Ambicja i zaangażowanie to nie wszystko - relacja z meczu MMKS Podhale Nowy Targ - GKS Tychy

Nie było niespodzianki w drugim meczu pomiędzy MMKS-em Podhale a GKS-em Tychy. Goście zwyciężyli 5:2, chociaż po pierwszej tercji zapowiadało się, że spotkanie może potoczyć się inaczej.

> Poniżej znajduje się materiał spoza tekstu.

(** ** The runs on the example sites *)

(** C1: on the page [<img src=a.png srcset=a.png 1x, b.png 2x>] at
    [https://example.test/], with [a.png] fetched and [b.png] answering
    404, the run stores [example_test/img/a.png] for [a.png] and
    rewrites the [srcset] value to
    [example_test/img/a.png 1x, b.png 2x]: per candidate, descriptor
    kept, joined by comma and space, but with the stored path, host
    token included, where the [src] attribute of the same element gets
    [./img/a.png], the path relative to the folder of the origin. *)
Theorem srcset_candidate_gets_stored_path :
  ∃ el',
    run Scenario.srcset_site 10 Scenario.seed =
      Ret (Scenario.final Scenario.srcset_site, Scenario.rewritten Scenario.srcset_site) ∧
    load Scenario.srcset_site (decode Scenario.srcset_site "PAGE") =
      [Example.el "img" [("src", "a.png"); ("srcset", "a.png 1x, b.png 2x")]] ∧
    urlToLocalPath (Scenario.final Scenario.srcset_site) !! "https://example.test/a.png" =
      Some "example_test/img/a.png" ∧
    urlToLocalPath (Scenario.final Scenario.srcset_site) !! "https://example.test/b.png" =
      None ∧
    Scenario.rewritten Scenario.srcset_site !! 0 = Some el' ∧
    attribs el' !! "srcset" = Some "example_test/img/a.png 1x, b.png 2x" ∧
    attribs el' !! "src" = Some "./img/a.png" ∧
    rewrite_entry Scenario.srcset_site Scenario.seed
                  (urlToLocalPath (Scenario.final Scenario.srcset_site)) "a.png 1x" =
      "example_test/img/a.png 1x" ∧
    "example_test/img/a.png 1x, b.png 2x" ≠ "img/a.png 1x, b.png 2x".
Proof.
  eexists. split; [exact run_srcset_site |].
  split_and!; [vm_compute; reflexivity .. | | discriminate].
  apply (rewrite_entry_resolved _ _ _ _ "a.png" ["1x"]
           (mkURL "https://example.test/a.png" "https://example.test"
                  "example.test" "/a.png") "example_test/img/a.png");
    [reflexivity | vm_compute; reflexivity | vm_compute; reflexivity | discriminate].
Qed.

Faworyzowani goście już od samego początku meczu zamknęli nowotarżan we własnej tercji. Strzały Adriana Parzyszka, Artura Gwiżdża i Jakuba Wanackiego nie przyniosły jednak rezultatu. Po chwili swojej szansy spróbował także Łukasz Sokół, ale jego uderzenie niemal z połowy lodowiska nie mogło być skuteczne. Po kilku minutach wreszcie przebudzili się gracze z Nowego Targu, a w zasadzie Jarosław Różański. Dwukrotnie był on bowiem bliski zdobycia premierowego gola, ale Arkadiusz Sobecki nie dawał się pokonać. Chwilę później dwie kary dla gości w bardzo krótkim odstępie czasu spowodowały, że nowotarżanie mieli okazję do gry w podwójnej przewadze. Z tej okazji skorzystali. Niezawodny Bartłomiej Neupauer dobił strzał Kamila Kapicy i wyprowadził swój zespół na prowadzenie. Tyszanie po tym golu zaczęli jeszcze bardziej agresywnie i sypały się kolejne kary, tym razem dla Parzyszka i Gwiżdża. Gospodarze jednak nie zdołali po raz drugi zrobić użytku z większej ilości graczy na lodzie i pierwsza tercja zakończyła się ich jednobramkowym prowadzeniem.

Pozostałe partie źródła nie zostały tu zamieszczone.